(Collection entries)
=-=-=-=-=

Definition drawdown_series (pv : list float) : list float :=
  zip_with (fun v m => ((v - m) / m)%float) pv (expanding_max pv).

(** The index of a Series decides what [s[:key]] means when [key] comes
    from [idxmin]: on an index of timestamps (unique and increasing,
    the index of the pipeline) the key is a label and the slice
    includes it; on the default index of a Series built without one,
    the RangeIndex 0, 1, 2, ..., the key is a position and the slice
    stops before it.  Other indexes are not modelled. *)
Inductive IndexKind := TimestampIndex | RangeIndex.

Definition slice_until (kind : IndexKind) (p : nat) (l : list float)
  : list float :=
  match kind with
  | TimestampIndex => take (S p) l
  | RangeIndex => take p l
  end.

(** [calculate_max_drawdown].  [portfolio_value[max_drawdown_idx:]]
    starts at the trough for both kinds of index.  [idxmin] and
    [idxmax] raise on a Series without a valid entry ([None]). *)
Definition calculate_max_drawdown (kind : IndexKind) (pv : list float)
  : option Drawdown :=
  let drawdown := drawdown_series pv in
  let mdd := series_min drawdown in
  match idxmin drawdown with
  | None => None
  | Some max_drawdown_pos =>
      match idxmax (slice_until kind max_drawdown_pos pv) with
      | None => None
      | Some peak_idx =>
          let pk := fget pv peak_idx in
          let recovery_idx :=
            if (max_drawdown_pos <? length pv - 1)%nat
            then option_map (fun j => max_drawdown_pos + j)
                            (first_at_least pk (drop max_drawdown_pos pv))
            else None in
          Some (mkDrawdown mdd peak_idx max_drawdown_pos recovery_idx
                           pk (fget pv max_drawdown_pos))
      end
  end.

(** ** pair_selector.py *)

(** The dictionary describing a candidate pair. *)
Record PairInfo := mkPair {
  symbol1 : string;
  symbol2 : string;
  correlation : float;
  cointegration_pvalue : float;
  cointegration_score : float;
  hedge_ratio : float;
  spread_mean : float;
  spread_std : float;
  half_life : float;
  pair_spread : list float   (* key ['spread'] *)
}.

=-=-=-=-=

▸ Problem
All lines from the line holding "stops before it." through the end of the records above need to be transcribed exactly, and no other text should appear.

▸ Response below
    stops before it.  Other indexes are not modelled. *)
Inductive IndexKind := TimestampIndex | RangeIndex.

Definition slice_until (kind : IndexKind) (p : nat) (l : list float)
  : list float :=
  match kind with
  | TimestampIndex => take (S p) l
  | RangeIndex => take p l
  end.

(** [calculate_max_drawdown].  [portfolio_value[max_drawdown_idx:]]
    starts at the trough for both kinds of index.  [idxmin] and
    [idxmax] raise on a Series without a valid entry ([None]). *)
Definition calculate_max_drawdown (kind : IndexKind) (pv : list float)
  : option Drawdown :=
  let drawdown := drawdown_series pv in
  let mdd := series_min drawdown in
  match idxmin drawdown with
  | None => None
  | Some max_drawdown_pos =>
      match idxmax (slice_until kind max_drawdown_pos pv) with
      | None => None
      | Some peak_idx =>
          let pk := fget pv peak_idx in
          let recovery_idx :=
            if (max_drawdown_pos <? length pv - 1)%nat
            then option_map (fun j => max_drawdown_pos + j)
                            (first_at_least pk (drop max_drawdown_pos pv))
            else None in
          Some (mkDrawdown mdd peak_idx max_drawdown_pos recovery_idx
                           pk (fget pv max_drawdown_pos))
      end
  end.

(** ** pair_selector.py *)

(** The dictionary describing a candidate pair. *)
Record PairInfo := mkPair {
  symbol1 : string;
  symbol2 : string;
  correlation : float;
  cointegration_pvalue : float;
  cointegration_score : float;
  hedge_ratio : float;
  spread_mean : float;
  spread_std : float;
  half_life : float;
  pair_spread : list float   (* key ['spread'] *)
}.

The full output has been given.